__ASSIGNMENT__:
Within the entries below, the lines from the one with "From S2P Require Import Handshake" through the one with "whole 16 KiB" are to be set down exactly, both ends kept.

# # #

(* ===== verification/Playback.v ===== *)
(** * From a descriptor to a range of bytes

    The on-demand path end to end: what [vod_info_from_transport] of [ace-swarm/src/resolve.rs]
    accepts, as the downloader and the range reader of [ace-engine/src/ace_provider/vod.rs] use
    it. *)

From S2P Require Import Prelude Order Bytes Wire Bencode Text Metainfo Transport.
From S2P Require Import Handshake LiveAuth Net PeerPolicy Store Vod VodCoordinator VodRange Resolve.

Local Open Scope N_scope.

Section Playback.
Context `{Crypto} `{Cbc}.

Lemma torrent_info b v : vod_info_from_transport b = Ok v → is_transport_file b = false →
  ∃ input m, decode_metainfo sha1 input = Ok m ∧ Metainfo.piece_length m ≤ Resolve.MAX_PIECE_LENGTH ∧
    Metainfo.piece_length m `mod` DEFAULT_CHUNK_LENGTH = 0 ∧
    v = mkVodInfo (Some (Metainfo.protection m)) (Metainfo.infohash m) BitTorrent (Metainfo.piece_length m) DEFAULT_CHUNK_LENGTH
          (mi_trackers m) (piece_hashes m) (total_length m).
Proof.
  unfold vod_info_from_transport. intros E Hf. rewrite Hf in E. cbn [negb] in E.
  apply bind_Ok_inv in E as (m & Hm%map_err_Ok & E). apply bind_Ok_inv in E as ([] & (_ & Hmax & Hmod)%validate_geometry_iff & [= <-]).
  assert (∃ input, decode_metainfo sha1 input = Ok m) as [input Hi].
  { destruct (is_disk_envelope b); [|by eexists]. unfold decode_disk_metainfo in Hm. destruct (_ <? _); [done|].
    destruct (negb _); [done|]. destruct (bool_decide _); [done|]. destruct (negb _); [done|].
    apply bind_Ok_inv in Hm as (pt & _ & Hm). by eexists. }
  by exists input, m.
Qed.

(** a torrent describes its file.  Every torrent the on-demand reader accepts, bare or in a disk envelope, has
    whole 16 KiB blocks per piece, a chunk count that fits its 16 bits and exactly one hash per piece of its length;
    so a file of that length whose pieces have the listed hashes satisfies everything the downloader and the range
    reader assume of a descriptor. *)
Theorem torrent_describes_file b v content :
  vod_info_from_transport b = Ok v → is_transport_file b = false → vod_piece_count v ≤ two32 →
  lenN content = vod_total_length v →
  (∀ p, p < vod_piece_count v → vod_piece_hashes v !! N.to_nat p = Some (sha1 (piece_of v content p))) →
  Describes sha1 v content.
Proof.
  intros Hv Hf Hcount Hlen Hh. destruct (torrent_info b v Hv Hf) as (input & m & Hm & Hmax & Hmod & ->).
  destruct (metainfo_hash_count _ _ _ Hm) as (Ht & Hp & Hn & _). cbn [vod_total_length] in Hlen.
  split; cbn [vod_piece_length vod_chunk_length vod_total_length]; try done.
  - split; cbn [vod_piece_length vod_chunk_length]; [done| |done]. unfold Resolve.MAX_PIECE_LENGTH in Hmax. lia.
  - apply N.Div0.div_lt_upper_bound. unfold Resolve.MAX_PIECE_LENGTH, DEFAULT_CHUNK_LENGTH in *. lia.
  - by rewrite Hlen.
Qed.
End Playback.

(** A wrapped on-demand descriptor of two pieces that lists one hash. *)
Definition short_descriptor : Bencode := BDict
  [(bs "authmethod", BBytes (bs "RSA")); (bs "bitrate", BInt 9); (bs "chunk_length", BInt 16384); (bs "length", BInt 32768);
   (bs "name", BBytes (bs "n")); (bs "piece_length", BInt 16384); (bs "pieces", BBytes (replicate 20 x61)); (bs "pubkey", BBytes [])].

Lemma short_descriptor_accepted `{Crypto} `{CbcLaws} : ∃ v, vod_info_from_transport (encode_transport short_descriptor) = Ok v ∧
  vod_piece_length v = 16384 ∧ vod_total_length v = 32768 ∧ vod_piece_count v = 1.
Proof.
  destruct (decode_encoded_transport short_descriptor TRANSPORT_KEY TRANSPORT_IV 16384 16384) as (t & Ht & Hr & Hp & Hc & Hl);
    [first [vm_compute; reflexivity | unfold MAX_DEPTH; simpl; lia]..|].
  pose proof (decode_transport_inv _ _ _ _ Ht) as (_ & _ & _ & _ & _ & Hpieces & _).
  assert (is_transport_file (encode_transport short_descriptor) = true) as Hf by apply starts_with_app.
  unfold vod_info_from_transport, decoded. rewrite Hf.
  cbn [negb]. unfold decode_transport. unfold encode_transport. rewrite Ht. cbn [map_err mbind result_bind].
  unfold Transport.protection. rewrite Hr. change (classify (get short_descriptor (bs "premium"))) with (@Ok WireError _ Public).
  cbn [map_err mbind result_bind]. rewrite Hl. change (bool_decide (decode_pieces short_descriptor = [])) with false. cbv iota.
  unfold is_multifile. rewrite Hr. change (get short_descriptor (bs "files")) with (@None Bencode). cbv iota.
  rewrite Hp, Hc. change (validate_geometry 16384 16384) with (@Ok ResolveError _ ()). cbn [mbind result_bind].
  unfold Transport.vod_total_length. rewrite Hr. change (get short_descriptor (bs "length")) with (Some (BInt 32768)).
  cbn [as_int mbind option_bind]. change (0 <? 32768)%Z with true. cbv iota. cbn [ok_or mbind result_bind].
  unfold descriptor_infohash, infohash_of_decoded_transport, hash_descriptor. rewrite Hr, Hl.
  eexists. split; [reflexivity|]. split_and!; [done|done|]. unfold vod_piece_count. cbn [vod_piece_hashes]. rewrite Hpieces, Hr. by vm_compute.
Qed.

(** a short hash list ends a response early.  The on-demand reader accepts a wrapped descriptor whose hash list
    covers fewer bytes than its length.  For [short_descriptor], every reader with some peer is given a source for the
    uncovered range that announces its full length, the downloader succeeds without fetching anything, and the
    source ends without a byte. *)
Theorem short_hash_list_serves_nothing `{Crypto} `{CbcLaws} :
  ∃ v, vod_info_from_transport (encode_transport short_descriptor) = Ok v ∧
    vod_piece_count v * vod_piece_length v < vod_total_length v ∧
    ∀ st peers policy evs, peers ≠ [] → (∀ len, shared_block st (vod_piece_count v) 0 len = None) →
    let start := vod_piece_count v * vod_piece_length v in
    let finish := vod_total_length v - 1 in
    ∃ o, open_range v st peers start finish = Ok o ∧ op_emit o = finish - start + 1 ∧ 0 < op_emit o ∧
      fetch sha1 v peers policy evs (download o) = ([], true) ∧ body (source_of o []) = [].
Proof.
  destruct short_descriptor_accepted as (v & Hv & Hp & Ht & Hn). exists v.
  split; [exact Hv|]. rewrite Hp, Ht, Hn. split; [done|]. intros st peers policy evs Hpeers Hst start finish.
  change start with 16384. change finish with 32767. clear start finish.
  unfold open_range. rewrite Hp, Ht. change ((32768 =? 0) || (32767 <? 16384) || (32768 <=? 32767)) with false. cbv iota.
  change (16384 `div` 16384) with 1. change (32767 `div` 16384 + 1) with 2.
  assert (cached_prefix st v 1 2 = ([], 1)) as ->.
  { unfold cached_prefix. change (range 1 (2 - 1)) with [1]. cbn [cached_run]. by rewrite Hst. }
  change (1 <? 2) with true. cbv iota. rewrite bool_decide_false by done. eexists. split; [reflexivity|]. cbn [op_emit download].
  split_and!; [done|done| |done]. unfold fetch, download_start. rewrite Hn. done.
Qed.

(** ** Witnesses *)

Lemma short_hash_list_serves_nothing_witness :
  ∃ v, @vod_info_from_transport toy_crypto toy_cbc (@encode_transport toy_cbc short_descriptor) = Ok v ∧ vod_piece_count v * vod_piece_length v < vod_total_length v.
Proof.
  destruct (@short_hash_list_serves_nothing toy_crypto toy_cbc toy_cbc_laws) as (v & H1 & H2 & _). exists v. split; [exact H1|exact H2].
Defined.

(** A torrent of one five-byte piece. *)
Definition sample_content : bytes := bs "01234".
Definition sample_torrent : bytes :=
  bs "d8:announce10:udp://a:804:infod6:lengthi5e4:name1:x12:piece lengthi16384e6:pieces20:" ++
  sample_content ++ replicate 15 x00 ++ bs "ee".

Lemma torrent_describes_file_witness :
  ∃ v, @vod_info_from_transport wide_crypto toy_cbc sample_torrent = Ok v ∧ Describes (@sha1 wide_crypto) v sample_content.
Proof.
  eexists. split; [vm_compute; reflexivity|].
  apply (@torrent_describes_file wide_crypto toy_cbc sample_torrent); [vm_compute; reflexivity|vm_compute; reflexivity|by vm_compute|vm_compute; reflexivity|].
  intros p Hp. assert (p = 0) as -> by (unfold vod_piece_count, lenN in Hp; cbn [vod_piece_hashes length] in Hp; lia). vm_compute. reflexivity.
Defined.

# # #

__YOUR SOLUTION__:
From S2P Require Import Handshake LiveAuth Net PeerPolicy Store Vod VodCoordinator VodRange Resolve.

Local Open Scope N_scope.

Section Playback.
Context `{Crypto} `{Cbc}.

Lemma torrent_info b v : vod_info_from_transport b = Ok v → is_transport_file b = false →
  ∃ input m, decode_metainfo sha1 input = Ok m ∧ Metainfo.piece_length m ≤ Resolve.MAX_PIECE_LENGTH ∧
    Metainfo.piece_length m `mod` DEFAULT_CHUNK_LENGTH = 0 ∧
    v = mkVodInfo (Some (Metainfo.protection m)) (Metainfo.infohash m) BitTorrent (Metainfo.piece_length m) DEFAULT_CHUNK_LENGTH
          (mi_trackers m) (piece_hashes m) (total_length m).
Proof.
  unfold vod_info_from_transport. intros E Hf. rewrite Hf in E. cbn [negb] in E.
  apply bind_Ok_inv in E as (m & Hm%map_err_Ok & E). apply bind_Ok_inv in E as ([] & (_ & Hmax & Hmod)%validate_geometry_iff & [= <-]).
  assert (∃ input, decode_metainfo sha1 input = Ok m) as [input Hi].
  { destruct (is_disk_envelope b); [|by eexists]. unfold decode_disk_metainfo in Hm. destruct (_ <? _); [done|].
    destruct (negb _); [done|]. destruct (bool_decide _); [done|]. destruct (negb _); [done|].
    apply bind_Ok_inv in Hm as (pt & _ & Hm). by eexists. }
  by exists input, m.
Qed.

(** a torrent describes its file.  Every torrent the on-demand reader accepts, bare or in a disk envelope, has
    whole 16 KiB blocks per piece, a chunk count that fits its 16 bits and exactly one hash per piece of its length;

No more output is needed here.